Task goal =
Give the entries again exactly, every one of them.

Task data =
Lemma tun_init_correct_witness :
  exists tun acts, tun_init sample_api sample_tun sample_name sample_address = Some (Some tun, acts) /\
    sent acts = [addr_req sample_api 7 17303562; link_req sample_api 7] /\
    held_after ∅ (acts ++ tun_destroy (Some tun)) = Some ∅.
Proof.
  destruct (tun_init_correct sample_api sample_tun sample_name sample_address [116; 117; 110; 48]
    [49; 48; 46; 56; 46; 48; 46; 49] sample_tun_ok) as (r & acts & H & [_ Hg] & _ & Hr & Hd);
    [by apply c_string_chars|reflexivity|by apply c_string_chars|].
  destruct (Hg eq_refl) as [tun ->]. exists tun, acts. destruct (Hr tun eq_refl) as (_ & _ & n & name' & addr & _ & _ & _ & Ha & Hsent).
  injection Ha as <-. exact (conj H (conj Hsent Hd)).
Defined.
(** Writing a link changes no id and no block. *)
Lemma id_in_redirect c q n r p :
  c !! q = Some n -> id_in (<[q := MkNode (n_tcb n) r]> c) p = id_in c p.
Proof.
  intros Hq. unfold id_in. destruct (decide (q = p)) as [->|].
  - rewrite lookup_insert_eq, Hq. done.
  - by rewrite lookup_insert_ne.
Qed.

Lemma vals_redirect c q n r :
  c !! q = Some n -> n_tcb <$> <[q := MkNode (n_tcb n) r]> c = n_tcb <$> c.
Proof.
  intros Hq. rewrite fmap_insert. cbn. apply insert_id. rewrite lookup_fmap, Hq. done.
Qed.

Lemma nodup_snoc_ids c ps p id :
  NoDup (id_in c <$> ps) -> id_in c p = Some id -> (forall q, q ∈ ps -> id_in c q <> Some id) ->
  NoDup (id_in c <$> (ps ++ [p])).
Proof.
  intros Hnd Hp Hf. rewrite fmap_app. apply NoDup_app. split; [done|]. split; [|apply NoDup_singleton].
  intros x (q & -> & Hq)%list_elem_of_fmap Hx%list_elem_of_singleton. apply (Hf q Hq). congruence.
Qed.

Lemma inst_insert_law s idx p x :
  list_inv s idx -> inst_vals s !! p = Some x -> p ∉ idx ->
  (forall q, q ∈ idx -> b_id <$> inst_vals s !! q <> Some (b_id x)) ->
  Z.of_nat (size idx) < TABLE_MAX ->
  exists s', inst_insert s p = Some (true, s') /\ list_inv s' ({[p]} ∪ idx) /\
    inst_vals s' = inst_vals s /\ h_oom (s_heap s') = h_oom (s_heap s).
Proof.
  intros (ps & Hok & ->) Hp Hnin Hfresh Hmax. rewrite elem_of_list_to_set in Hnin.
  pose proof (list_ok_nodup _ _ Hok) as Hnd. rewrite size_list_to_set in Hmax by done.
  rewrite inst_vals_lookup in Hp. apply fmap_Some in Hp as (np & Hp & ->).
  assert (id_in (h_cells (s_heap s)) p = Some (b_id (n_tcb np))) as Hidp by (unfold id_in; by rewrite Hp).
  assert (forall q, q ∈ ps -> id_in (h_cells (s_heap s)) q <> Some (b_id (n_tcb np))) as Hf.
  { intros q Hq. rewrite id_in_vals. apply Hfresh. by apply elem_of_list_to_set. }
  pose proof (list_ok_turns _ _ Hok) as Htu. destruct Hok as [Hwf Hl Hids Hsz Hmx Hout].
  pose proof (Hout p np Hp Hnin) as Hnone.
  unfold inst_insert, tcp_insert_tcb.
  rewrite (insert_search_lseg (turns (s_heap s)) _ p np ps _ None Hl ltac:(lia) Hp Hf). cbn [mbind option_bind].
  assert (int_add (s_size s) 1 = Some (s_size s + 1)) as Hadd
    by (apply int_add_Some; unfold TABLE_MAX in Hmax; lia).
  assert (list_to_set (C := gset loc) (ps ++ [p]) = {[p]} ∪ list_to_set ps) as Hset
    by (rewrite list_to_set_app_L; cbn; set_solver +).
  destruct ps as [|q0 ps0] using rev_ind; [|clear IHps0].
  - cbn in Hl. rewrite Hl, Hadd. cbn [mbind option_bind]. eexists. split; [done|]. split; [|done].
    exists [p]. split; [|by rewrite <- Hset]. split; cbn; try done.
    + split; [done|]. exists np. done.
    + rewrite Hidp. apply NoDup_singleton.
    + cbn in Hsz; lia.
    + intros q n Hq _. apply (Hout q n Hq). by apply not_elem_of_nil.
  - rewrite last_snoc.
    assert (exists nq, h_cells (s_heap s) !! q0 = Some nq) as [nq Hq0].
    { destruct (lseg_live _ _ _ _ q0 Hl); [|eauto]. apply elem_of_app. right. by constructor. }
    destruct (s_head s) as [hd|] eqn:Hhd; [|by destruct ps0; cbn in Hl; destruct Hl].
    cbn [mbind option_bind]. rewrite (set_next_spec _ _ _ _ Hq0). cbn [mbind option_bind].
    rewrite Hadd. cbn [mbind option_bind]. eexists. split; [done|].
    assert (p <> q0) as Hne by (intros ->; apply Hnin, elem_of_app; right; by constructor).
    unfold inst_vals. cbn [s_heap h_cells h_oom]. rewrite (vals_redirect _ _ _ _ Hq0). split; [|done].
    exists ((ps0 ++ [q0]) ++ [p]). split; [|done].
    split; cbn [s_heap s_head s_size h_cells].
    + by eapply heap_wf_insert.
    + apply lseg_app. exists (Some p). split; [by eapply lseg_redirect|].
      cbn. split; [done|]. exists np. rewrite lookup_insert_ne by done. done.
    + rewrite (list_fmap_ext _ (id_in (h_cells (s_heap s))) ((ps0 ++ [q0]) ++ [p]));
        [by eapply nodup_snoc_ids|]. intros i q _. by apply id_in_redirect.
    + rewrite Hsz, (length_app _ [p]). change (length [p]) with 1%nat. lia.
    + rewrite (length_app _ [p]). change (length [p]) with 1%nat. lia.
    + intros q n Hq Hnq. rewrite not_elem_of_app in Hnq. destruct Hnq as [Hnq _].
      rewrite lookup_insert_ne in Hq by (intros ->; apply Hnq, elem_of_app; right; by constructor).
      by eapply Hout.
Qed.

(** What is left of the list once one block is gone: [c'] agrees with [c] on the ids of
    the others, and [p] is dead. *)
Lemma list_ok_removed s l p k h hd :
  list_ok s (l ++ p :: k) -> heap_wf h -> lseg (h_cells h) hd (l ++ k) None ->
  h_cells h !! p = None ->
  (forall q, q <> p -> id_in (h_cells h) q = id_in (h_cells (s_heap s)) q) ->
  (forall q, q ∉ l ++ p :: k -> h_cells h !! q = h_cells (s_heap s) !! q) ->
  list_ok (MkInstance h hd (s_size s - 1)) (l ++ k).
Proof.
  intros Hok Hwf Hl Hp Hsame Hout. pose proof (list_ok_nodup _ _ Hok) as Hnd.
  destruct Hok as [_ _ Hids Hsz Hmx Hno].
  assert (p ∉ l ++ k) as Hnp.
  { rewrite <- Permutation_middle in Hnd.
    by apply NoDup_cons in Hnd as [? _]. }
  rewrite length_app in Hsz, Hmx. cbn [length] in Hsz, Hmx.
  split; cbn [s_heap s_head s_size]; try done.
  - rewrite (list_fmap_ext _ (id_in (h_cells (s_heap s))) (l ++ k)).
    + rewrite fmap_app in *. cbn in Hids. rewrite <- Permutation_middle in Hids.
      by apply NoDup_cons in Hids as [_ ?].
    + intros i q Hq. apply Hsame. intros ->. by apply Hnp, (list_elem_of_lookup_2 _ i).
  - rewrite length_app. lia.
  - rewrite length_app. lia.
  - intros q n Hq Hnq. assert (q <> p) as Hne by (intros ->; congruence).
    assert (q ∉ l ++ p :: k) as Hnin.
    { rewrite not_elem_of_app, not_elem_of_cons. rewrite not_elem_of_app in Hnq. tauto. }
    rewrite (Hout q Hnin) in Hq. by eapply Hno.
Qed.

Task response =
Lemma tun_init_correct_witness :
  exists tun acts, tun_init sample_api sample_tun sample_name sample_address = Some (Some tun, acts) /\
    sent acts = [addr_req sample_api 7 17303562; link_req sample_api 7] /\
    held_after ∅ (acts ++ tun_destroy (Some tun)) = Some ∅.
Proof.
  destruct (tun_init_correct sample_api sample_tun sample_name sample_address [116; 117; 110; 48]
    [49; 48; 46; 56; 46; 48; 46; 49] sample_tun_ok) as (r & acts & H & [_ Hg] & _ & Hr & Hd);
    [by apply c_string_chars|reflexivity|by apply c_string_chars|].
  destruct (Hg eq_refl) as [tun ->]. exists tun, acts. destruct (Hr tun eq_refl) as (_ & _ & n & name' & addr & _ & _ & _ & Ha & Hsent).
  injection Ha as <-. exact (conj H (conj Hsent Hd)).
Defined.
(** Writing a link changes no id and no block. *)
Lemma id_in_redirect c q n r p :
  c !! q = Some n -> id_in (<[q := MkNode (n_tcb n) r]> c) p = id_in c p.
Proof.
  intros Hq. unfold id_in. destruct (decide (q = p)) as [->|].
  - rewrite lookup_insert_eq, Hq. done.
  - by rewrite lookup_insert_ne.
Qed.

Lemma vals_redirect c q n r :
  c !! q = Some n -> n_tcb <$> <[q := MkNode (n_tcb n) r]> c = n_tcb <$> c.
Proof.
  intros Hq. rewrite fmap_insert. cbn. apply insert_id. rewrite lookup_fmap, Hq. done.
Qed.

Lemma nodup_snoc_ids c ps p id :
  NoDup (id_in c <$> ps) -> id_in c p = Some id -> (forall q, q ∈ ps -> id_in c q <> Some id) ->
  NoDup (id_in c <$> (ps ++ [p])).
Proof.
  intros Hnd Hp Hf. rewrite fmap_app. apply NoDup_app. split; [done|]. split; [|apply NoDup_singleton].
  intros x (q & -> & Hq)%list_elem_of_fmap Hx%list_elem_of_singleton. apply (Hf q Hq). congruence.
Qed.

Lemma inst_insert_law s idx p x :
  list_inv s idx -> inst_vals s !! p = Some x -> p ∉ idx ->
  (forall q, q ∈ idx -> b_id <$> inst_vals s !! q <> Some (b_id x)) ->
  Z.of_nat (size idx) < TABLE_MAX ->
  exists s', inst_insert s p = Some (true, s') /\ list_inv s' ({[p]} ∪ idx) /\
    inst_vals s' = inst_vals s /\ h_oom (s_heap s') = h_oom (s_heap s).
Proof.
  intros (ps & Hok & ->) Hp Hnin Hfresh Hmax. rewrite elem_of_list_to_set in Hnin.
  pose proof (list_ok_nodup _ _ Hok) as Hnd. rewrite size_list_to_set in Hmax by done.
  rewrite inst_vals_lookup in Hp. apply fmap_Some in Hp as (np & Hp & ->).
  assert (id_in (h_cells (s_heap s)) p = Some (b_id (n_tcb np))) as Hidp by (unfold id_in; by rewrite Hp).
  assert (forall q, q ∈ ps -> id_in (h_cells (s_heap s)) q <> Some (b_id (n_tcb np))) as Hf.
  { intros q Hq. rewrite id_in_vals. apply Hfresh. by apply elem_of_list_to_set. }
  pose proof (list_ok_turns _ _ Hok) as Htu. destruct Hok as [Hwf Hl Hids Hsz Hmx Hout].
  pose proof (Hout p np Hp Hnin) as Hnone.
  unfold inst_insert, tcp_insert_tcb.
  rewrite (insert_search_lseg (turns (s_heap s)) _ p np ps _ None Hl ltac:(lia) Hp Hf). cbn [mbind option_bind].
  assert (int_add (s_size s) 1 = Some (s_size s + 1)) as Hadd
    by (apply int_add_Some; unfold TABLE_MAX in Hmax; lia).
  assert (list_to_set (C := gset loc) (ps ++ [p]) = {[p]} ∪ list_to_set ps) as Hset
    by (rewrite list_to_set_app_L; cbn; set_solver +).
  destruct ps as [|q0 ps0] using rev_ind; [|clear IHps0].
  - cbn in Hl. rewrite Hl, Hadd. cbn [mbind option_bind]. eexists. split; [done|]. split; [|done].
    exists [p]. split; [|by rewrite <- Hset]. split; cbn; try done.
    + split; [done|]. exists np. done.
    + rewrite Hidp. apply NoDup_singleton.
    + cbn in Hsz; lia.
    + intros q n Hq _. apply (Hout q n Hq). by apply not_elem_of_nil.
  - rewrite last_snoc.
    assert (exists nq, h_cells (s_heap s) !! q0 = Some nq) as [nq Hq0].
    { destruct (lseg_live _ _ _ _ q0 Hl); [|eauto]. apply elem_of_app. right. by constructor. }
    destruct (s_head s) as [hd|] eqn:Hhd; [|by destruct ps0; cbn in Hl; destruct Hl].
    cbn [mbind option_bind]. rewrite (set_next_spec _ _ _ _ Hq0). cbn [mbind option_bind].
    rewrite Hadd. cbn [mbind option_bind]. eexists. split; [done|].
    assert (p <> q0) as Hne by (intros ->; apply Hnin, elem_of_app; right; by constructor).
    unfold inst_vals. cbn [s_heap h_cells h_oom]. rewrite (vals_redirect _ _ _ _ Hq0). split; [|done].
    exists ((ps0 ++ [q0]) ++ [p]). split; [|done].
    split; cbn [s_heap s_head s_size h_cells].
    + by eapply heap_wf_insert.
    + apply lseg_app. exists (Some p). split; [by eapply lseg_redirect|].
      cbn. split; [done|]. exists np. rewrite lookup_insert_ne by done. done.
    + rewrite (list_fmap_ext _ (id_in (h_cells (s_heap s))) ((ps0 ++ [q0]) ++ [p]));
        [by eapply nodup_snoc_ids|]. intros i q _. by apply id_in_redirect.
    + rewrite Hsz, (length_app _ [p]). change (length [p]) with 1%nat. lia.
    + rewrite (length_app _ [p]). change (length [p]) with 1%nat. lia.
    + intros q n Hq Hnq. rewrite not_elem_of_app in Hnq. destruct Hnq as [Hnq _].
      rewrite lookup_insert_ne in Hq by (intros ->; apply Hnq, elem_of_app; right; by constructor).
      by eapply Hout.
Qed.

(** What is left of the list once one block is gone: [c'] agrees with [c] on the ids of
    the others, and [p] is dead. *)
Lemma list_ok_removed s l p k h hd :
  list_ok s (l ++ p :: k) -> heap_wf h -> lseg (h_cells h) hd (l ++ k) None ->
  h_cells h !! p = None ->
  (forall q, q <> p -> id_in (h_cells h) q = id_in (h_cells (s_heap s)) q) ->
  (forall q, q ∉ l ++ p :: k -> h_cells h !! q = h_cells (s_heap s) !! q) ->
  list_ok (MkInstance h hd (s_size s - 1)) (l ++ k).
Proof.
  intros Hok Hwf Hl Hp Hsame Hout. pose proof (list_ok_nodup _ _ Hok) as Hnd.
  destruct Hok as [_ _ Hids Hsz Hmx Hno].
  assert (p ∉ l ++ k) as Hnp.
  { rewrite <- Permutation_middle in Hnd.
    by apply NoDup_cons in Hnd as [? _]. }
  rewrite length_app in Hsz, Hmx. cbn [length] in Hsz, Hmx.
  split; cbn [s_heap s_head s_size]; try done.
  - rewrite (list_fmap_ext _ (id_in (h_cells (s_heap s))) (l ++ k)).
    + rewrite fmap_app in *. cbn in Hids. rewrite <- Permutation_middle in Hids.
      by apply NoDup_cons in Hids as [_ ?].
    + intros i q Hq. apply Hsame. intros ->. by apply Hnp, (list_elem_of_lookup_2 _ i).
  - rewrite length_app. lia.
  - rewrite length_app. lia.
  - intros q n Hq Hnq. assert (q <> p) as Hne by (intros ->; congruence).
    assert (q ∉ l ++ p :: k) as Hnin.
    { rewrite not_elem_of_app, not_elem_of_cons. rewrite not_elem_of_app in Hnq. tauto. }
    rewrite (Hout q Hnin) in Hq. by eapply Hno.
Qed.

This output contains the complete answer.